Shabbat Parashat Chayay Sarah
October 26, 2013 – 22 Cheshvan 5774
The Torah tells us in great detail about Abraham’s successful negotiation and ultimate purchase of the Cave of Machpelah, in the city of Hebron, for use as a family burial site for Sarah.
According to Jewish tradition, the Cave of Machpelah, was the burial site for Adam and Eve, and subsequently became the burial site for Abraham and Sarah, for Isaac and Rebecca, and for Jacob and Leah.
Interestingly, the name “Machpelah” denotes a “multiple” and the name of the city, Hebron, in Hebrew, denotes “connection”.
What are the multiple connections that are hinted at by the names associated with the site that Abraham took such great pains to purchase as his own?
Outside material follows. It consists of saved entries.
(* ===== verification/DoneDetector.v ===== *)
(** * The end-of-stream detector ([DoneDetector] of [src/lib.rs])

    The detector watches the redacted stream for the marker [data: [DONE]],
    which may be cut anywhere, holds back the bytes that could be the start of
    one, feeds a running digest with the payload it lets through and, when the
    marker is complete, emits a signed receipt in front of it.

    [inspect], [DoneDetector_finish] and [shutdown_events] return the events, the new
    detector and the new digest state; [None] is a panic.  The request hasher is
    shared with the task that reads the request body: its content at the time of
    the call is the argument [request_hasher]. *)

From S2P Require Import Prelude Utf8 Externals Receipt.

Definition SSE_DONE_MARKER : bytes := bstr "data: [DONE]".
Arguments SSE_DONE_MARKER : simpl never.

Inductive StreamEvent :=
| Data (b : bytes)
| AuditReceipt (b : bytes)
| DoneMarker (b : bytes).

Definition is_empty (b : bytes) : bool := match b with [] => true | _ => false end.

(** [a - b] on [usize]: a panic (in a checked build) when [b > a]. *)
Definition checked_sub (a b : nat) : option nat :=
  if (b <=? a)%nat then Some (a - b) else None.

Record DoneDetector := {
  dd_trailing : bytes;
  dd_completed : bool;
  dd_request_id : bytes;
  dd_tenant_id : bytes;
  dd_upstream_url : bytes;
  dd_policy_digest : bytes;
  dd_pcr0 : bytes
}.

Definition DoneDetector_new (request_id tenant_id upstream_url policy_digest pcr0 : bytes)
    : DoneDetector := {|
  dd_trailing := []; dd_completed := false; dd_request_id := request_id;
  dd_tenant_id := tenant_id; dd_upstream_url := upstream_url;
  dd_policy_digest := policy_digest; dd_pcr0 := pcr0
|}.

Definition set_trailing (d : DoneDetector) (trailing : bytes) : DoneDetector := {|
  dd_trailing := trailing; dd_completed := dd_completed d; dd_request_id := dd_request_id d;
  dd_tenant_id := dd_tenant_id d; dd_upstream_url := dd_upstream_url d;
  dd_policy_digest := dd_policy_digest d; dd_pcr0 := dd_pcr0 d
|}.

Definition set_completed (d : DoneDetector) : DoneDetector := {|
  dd_trailing := dd_trailing d; dd_completed := true; dd_request_id := dd_request_id d;
  dd_tenant_id := dd_tenant_id d; dd_upstream_url := dd_upstream_url d;
  dd_policy_digest := dd_policy_digest d; dd_pcr0 := dd_pcr0 d
|}.

Section Detector.
Context {b3_api : Blake3Api} {sig_api : Ed25519Api} {enc_api : EncodingApi}
  {rj_api : ReceiptJsonApi}.

(** The receipt fields for a payload hash and a request hash. *)
Definition receipt_fields (d : DoneDetector) (request_hash payload_hash : bytes)
    : ReceiptFields := {|
  rf_request_id := dd_request_id d; rf_tenant_id := dd_tenant_id d;
  rf_upstream_url := dd_upstream_url d; rf_request_hash := request_hash;
  rf_policy_digest := dd_policy_digest d; rf_pcr0 := dd_pcr0 d;
  rf_response_hash := payload_hash
|}.

Definition receipt_events (d : DoneDetector) (done : bytes) (private_key : SigningKey)
    (hasher request_hasher : Hasher) (now : Z) : option (list StreamEvent * DoneDetector) :=
  let payload_hash := hex_encode (hasher_finalize hasher) in
  let request_hash := hex_encode (hasher_finalize request_hasher) in
  audit ← audit_frame (receipt_fields d request_hash payload_hash) private_key now;
  Some ([AuditReceipt audit; DoneMarker done], set_completed d).

(** [bytes] contains the whole marker at [start]. *)
Definition inspect_whole (d : DoneDetector) (bytes : bytes) (start : nat)
    (private_key : SigningKey) (hasher request_hasher : Hasher) (now : Z)
    : option (list StreamEvent * DoneDetector * Hasher) :=
  let '(events, hasher, d) :=
    if negb (is_empty (dd_trailing d))
    then ([Data (dd_trailing d)], hasher_update hasher (dd_trailing d), set_trailing d [])
    else ([], hasher, d) in
  before_done ← slice 0 start bytes;
  let '(events, hasher) :=
    if negb (is_empty before_done)
    then (events ++ [Data before_done], hasher_update hasher before_done)
    else (events, hasher) in
  done ← slice start (length bytes) bytes;
  '(evs, d) ← receipt_events d done private_key hasher request_hasher now;
  Some (events ++ evs, d, hasher).

(** The marker starts at [start] of [probe], in the trailing bytes, and ends in
    [bytes]. *)
Definition inspect_straddling (d : DoneDetector) (bytes probe : bytes) (start : nat)
    (private_key : SigningKey) (hasher request_hasher : Hasher) (now : Z)
    : option (list StreamEvent * DoneDetector * Hasher) :=
  let marker_len := length SSE_DONE_MARKER in
  let trailing_len := length (dd_trailing d) in
  tail_len ← checked_sub trailing_len start;
  current_start ← checked_sub marker_len tail_len;
  before ← slice 0 start (dd_trailing d);
  let d := set_trailing d [] in
  done ← slice start (start + marker_len) probe;
  let '(events, hasher) :=
    if negb (is_empty before) then ([Data before], hasher_update hasher before)
    else ([], hasher) in
  '(evs, d) ← receipt_events d done private_key hasher request_hasher now;
  rest ← (if (current_start <? length bytes)%nat
          then b ← slice current_start (length bytes) bytes; Some [Data b]
          else Some []);
  Some (events ++ evs ++ rest, d, hasher).

(** No marker yet: let through what cannot be the start of one. *)
Definition inspect_hold (d : DoneDetector) (bytes : bytes) (hasher : Hasher)
    : option (list StreamEvent * DoneDetector * Hasher) :=
  let retain_len := length SSE_DONE_MARKER - 1 in
  if (retain_len <=? length bytes)%nat then
    let '(held, d) :=
      if is_empty (dd_trailing d) then (None, d)
      else (Some (dd_trailing d), set_trailing d []) in
    hasher ← (if negb (is_empty (dd_trailing d))
              then h ← held; Some (hasher_update hasher h)
              else Some hasher);
    let emit_len := length bytes - retain_len in
    data ← slice 0 emit_len bytes;
    let hasher := if negb (is_empty data) then hasher_update hasher data else hasher in
    kept ← slice emit_len (length bytes) bytes;
    let d := set_trailing d (dd_trailing d ++ kept) in
    let events := match held with Some h => [Data h] | None => [] end in
    let events := if negb (is_empty data) then events ++ [Data data] else events in
    Some (events, d, hasher)
  else
    let held := dd_trailing d ++ bytes in
    let d := set_trailing d [] in
    let emit_len := length held - retain_len in
    if (emit_len =? 0)%nat then
      Some ([], set_trailing d (dd_trailing d ++ held), hasher)
    else
      data ← slice 0 emit_len held;
      let hasher := hasher_update hasher data in
      kept ← slice emit_len (length held) held;
      Some ([Data data], set_trailing d (dd_trailing d ++ kept), hasher).

Definition inspect (d : DoneDetector) (bytes : bytes) (private_key : SigningKey)
    (hasher request_hasher : Hasher) (now : Z)
    : option (list StreamEvent * DoneDetector * Hasher) :=
  if dd_completed d then Some ([Data bytes], d, hasher)
  else
    let marker_len := length SSE_DONE_MARKER in
    match window_position bytes SSE_DONE_MARKER with
    | Some start => inspect_whole d bytes start private_key hasher request_hasher now
    | None =>
      let probe_len := Nat.min (length bytes) (marker_len - 1) in
      if negb (is_empty (dd_trailing d)) then
        let trailing_len := length (dd_trailing d) in
        if (trailing_len + probe_len <=? marker_len * 2)%nat then
          let probe := dd_trailing d ++ take probe_len bytes in
          match window_position probe SSE_DONE_MARKER with
          | Some start =>
            inspect_straddling d bytes probe start private_key hasher request_hasher now
          | None => inspect_hold d bytes hasher
          end
        else None
      else inspect_hold d bytes hasher
    end.

Definition DoneDetector_finish (d : DoneDetector) (hasher : Hasher)
    : list StreamEvent * DoneDetector * Hasher :=
  if is_empty (dd_trailing d) then ([], d, hasher)
  else ([Data (dd_trailing d)], set_trailing d [], hasher_update hasher (dd_trailing d)).

Definition shutdown_marker : bytes :=
  bstr "data: [ERROR: KILLED BY SHUTDOWN]" ++ [newline; newline].

Definition shutdown_events (d : DoneDetector) (private_key : SigningKey)
    (hasher request_hasher : Hasher) (now : Z)
    : option (list StreamEvent * DoneDetector * Hasher) :=
  if dd_completed d then Some ([], d, hasher)
  else
    let '(events, hasher, d) :=
      if negb (is_empty (dd_trailing d))
      then ([Data (dd_trailing d)], hasher_update hasher (dd_trailing d), set_trailing d [])
      else ([], hasher, d) in
    '(evs, d) ← receipt_events d shutdown_marker private_key hasher request_hasher now;
    Some (events ++ evs, d, hasher).

(** A caller's loop: inspect every chunk, then finish. *)
Fixpoint inspect_all (d : DoneDetector) (chunks : list bytes) (private_key : SigningKey)
    (hasher request_hasher : Hasher) (now : Z)
    : option (list StreamEvent * DoneDetector * Hasher) :=
  match chunks with
  | [] => Some (DoneDetector_finish d hasher)
  | c :: cs =>
    '(events, d, hasher) ← inspect d c private_key hasher request_hasher now;
    '(events', d, hasher) ← inspect_all d cs private_key hasher request_hasher now;
    Some (events ++ events', d, hasher)
  end.

End Detector.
One obvious connection is that of the couples that were buried there – Adam and Eve, Abraham and Sarah, Isaac and Rebecca, and Jacob and Leah. The nuclear family is part of our network of sacred connections – complex as the relationships of these couples may have been, by recounting this story, the Torah reiterates to us that there is potential for holiness in our nuclear families and that potential is to be respected, cherished and preserved to the best of our abilities.
A second, perhaps less obvious, connection is the connection between the universal (represented by Adam and Eve) and the particular (represented by Abraham and Sarah and the rest of our Biblical patriarchs and matriarchs). Torah teaches us that we are a particular people with a particular Torah, yet we are also a part of the greater family of nations. Just as we are taught to cultivate our connections with our own people, so we are taught to cherish our connections with all human beings. Both the universal and the particular are sacred connections, as are our more personal connections close to home.
May all of our connections be for a blessing!